Synchronize files between a Macbook and an Ubuntu machine using rsync via ssh

Have you ever considered mirroring/synchronizing your important files from your Mac to your Linux machine to decrease the risk of data loss because of a hardware crash? One very effective way to do this is using two open source tools available on your Mac and your Linux machine called rsync and ssh. This document will lead through the necessary steps. The main reason for this document was to have a reference for myself as it wasn't trivial. Maybe it can be helpful for others.

As a precondition, it is assumed, that you have two computers that are connected via a network. I am using a Macbook with Mac OS X 10.4 Tiger and an Ubuntu PC with Ubuntu 7.10 Gutsy connected via a WLAN where I have verified all the steps. Some of the steps described are Mac / Ubuntu specific. Most information should be valid for other operating systems where ssh and rsync can be installed (e.g. other Linux distributions) but you might check out the distribution specifics if something should not work. Many ideas came from (6).

Make sure, that the ssh client and server are installed and running

For general information about SSH see (1). If your don't mind sending your data unencrypted (e.g. if your are using a private cable network connection) you don't need SSH and you can leave out this step.


Start on the destination machine (Ubuntu = server). Set the Power Management Preferences so that the computer will never put to sleep when inactive (hard drive and display can go to sleep).

Change to the source machine (Mac OS = client). As user ("Steffen" in my case) try to login to the destination machine (Ubuntu) using ssh, specifying either an ip address or a hostname (if the hostname appears in /etc/hosts).


Note: You can add a host name with the command:

sudo nano /etc/hosts

You'll be asked for a password (Mac OS). Enter the IP address and the host name in the list. Of course, instead of nano you can use your preferred editor (e.g. Emacs or Vim).


To login into a remote computer (destination machine) running a ssh-server, open a terminal and log in with ssh <user>@<server> like this:

ssh steffen@myubuntu

You'll be asked for a password. This is the password for the user on the destination machine (ubuntu), not the local password.

Note: Replace "
steffen@myubuntu" with whatever your username@hostname/ip is. It would be a good idea to use the same login names on both machines, because than you could login just with ssh myubuntu.
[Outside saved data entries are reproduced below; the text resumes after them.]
Definition env : Env :=
  Build_Env norm_path format_error
    crit_error_unknown_system crit_error_bad_command crit_error_no_makelog
    crit_error_no_file crit_error_extension
    extensions default_executables default_options settings
    posixpath.dirname posixpath.basename posixpath.splitext
    run_child traceback_format_exc.

Definition world (files : gmap string string) (started : bool) : World :=
  {| fs := files; makelog_started := started; stdout := []; spawned := [] |}.

Definition posix : kwargs :=
  {| kw_makelog := "/work/log/make.log"; kw_osname := "posix";
     kw_shell := false; kw_log := "" |}.

End Sample.

(** ** Vocabulary of the statements *)

(** The text [s] on a line of its own, when there is any. *)
Definition own_line (s : string) : string :=
  if truthy s then newline +:+ s else "".

(** A file with [s] written at its end, a file copied, a file deleted. *)
Definition appended (p s : string) (files : gmap string string) : gmap string string :=
  <[p := default "" (files !! p) +:+ s]> files.

Definition overwritten (p s : string) (files : gmap string string) : gmap string string :=
  <[p := s]> files.

Definition copied (src dst : string) (files : gmap string string) : gmap string string :=
  match files !! src with
  | Some c => <[dst := c]> files
  | None => files
  end.

Definition removed (p : string) (files : gmap string string) : gmap string string :=
  delete p files.

(** The files [write_log] leaves when it goes through. *)
Definition logged (self : Directive) (o : string) (files : gmap string string)
  : gmap string string :=
  let files := appended (makelog self) o files in
  if truthy (log self) then overwritten (log self) o files else files.

(** The files [move_program_output] leaves when it goes through: [out] at
    the end of the makelog [mk] when there is one, then the program output
    [p] copied to [log_file] and deleted, left where it is, or deleted. *)
Definition relocated (mk p log_file out : string) (files : gmap string string)
  : gmap string string :=
  let files := if truthy mk then appended mk out files else files in
  if truthy log_file then
    if String.eqb p log_file then files else removed p (copied p log_file files)
  else removed p files.

(** The program directive as [parse_program] leaves it, before
    [check_program] looks at it. *)
Definition parsed {E : Env} (application program executable option args : string)
    (kw : kwargs) : ProgramDirective :=
  parse_program
    {| directive := get_paths {| makelog := kw_makelog kw; osname := kw_osname kw;
                                 shell := kw_shell kw; log := kw_log kw;
                                 output := None |};
       application := application; program := program;
       executable := executable; option_ := option; args := args;
       program_dir := ""; program_base := "";
       program_name := ""; program_ext := "" |}.

(** [n] copies of [s] in a row. *)
Fixpoint repeated (n : nat) (s : string) : string :=
  match n with
  | O => ""
  | S n' => s +:+ repeated n' s
  end.

(** [self.write_log()] called [n] times in a row. *)
Fixpoint write_log_times {E : Env} (n : nat) (self : Directive) : M unit :=
  match n with
  | O => ret tt
  | S n' => write_log self ;; write_log_times n' self
  end.

(** The diagnostic [execute_command] builds in its handler for the
    exception [e]. *)
Definition diagnostic {E : Env} (command : string) (e : exn) : string :=
  format_error (fmt crit_error_bad_command (join " " (split command))
                +:+ newline +:+ traceback_format_exc e).

(** What [execute_command] reports of a child: the pair it returns and what
    follows the banner in [output].  A child that wrote nothing is reported
    by its return code; for a child that wrote to either stream, putting the
    stream after the banner raises, and the handler reports that. *)
Definition report {E : Env} (command : string) (r : result (Z * bytes * bytes))
  : (Z * string) * string :=
  match r with
  | Ok (returncode, stdout, stderr) =>
      if truthy stdout || truthy stderr
      then ((1%Z, diagnostic command cannot_concatenate),
            newline +:+ diagnostic command cannot_concatenate)
      else ((returncode, stderr), "")
  | Raise e => ((1%Z, diagnostic command e), newline +:+ diagnostic command e)
  end.

(** The world once the banner is printed and the child has been run. *)
Definition after_child (w : World) (banner : string) (a : popen_args) (sh : bool)
    (files : gmap string string) : World :=
  {| fs := files; makelog_started := makelog_started w;
     stdout := stdout w ++ [banner]; spawned := spawned w ++ [(a, sh)] |}.

(** Directives and worlds on which the statements are evaluated. *)
Module Sample_inputs.

Definition shell_directive : Directive :=
  {| makelog := "/work/log/make.log"; osname := "posix"; shell := true;
     log := ""; output := None |}.

Definition plain_directive : Directive :=
  {| makelog := "/work/log/make.log"; osname := "posix"; shell := false;
     log := ""; output := None |}.

Definition empty_world : World := Sample.world ∅ true.

(** A directive that has run [echo hi], logging to the make log and to a
    log of its own. *)
Definition logging_directive : Directive :=
  {| makelog := "/work/log/make.log"; osname := "posix"; shell := false;
     log := "/work/log/echo.log";
     output := Some ("Executing: echo hi" +:+ newline +:+ "hi") |}.

(** The same with its own log on the make log. *)
Definition aliased_directive : Directive :=
  {| makelog := "/work/log/make.log"; osname := "posix"; shell := false;
     log := "/work/log/make.log";
     output := Some ("Executing: echo hi" +:+ newline +:+ "hi") |}.

(** A Stata directive, and worlds in which Stata has left its own log. *)
Definition stata_directive : ProgramDirective :=
  {| directive := plain_directive; application := "stata";
     program := "/work/code/analysis.do"; executable := "stata-mp";
     option_ := "-e"; args := "";
     program_dir := "/work/code"; program_base := "analysis.do";
     program_name := "analysis"; program_ext := ".do" |}.

Definition stata_files : gmap string string :=
  {[ "/work/log/make.log" := "Makelog started" +:+ newline;
     "/work/code/analysis.do" := "display 1";
     "/work/analysis.log" := ". display 1" +:+ newline +:+ "1" ]}.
Type "yes" to the authentication message. Enter your password. If this works than ssh works and you should type “exit” to return to the source machine. If not than test ssh on the server machine (Ubuntu) with the following command:

ssh localhost

If you can login, ssh-server is running.


If you get the following error message: "ssh: connect to host localhost port 22: Connection refused"


Install OpenSSH-server and OpenSSH-client with the command:

sudo apt-get install ssh

Note: This is Ubuntu specific. You might need a different command to install ssh if you have a different server system.


Try again. It should work now and if you can login with ssh from your client into your server, you can proceed with the next step.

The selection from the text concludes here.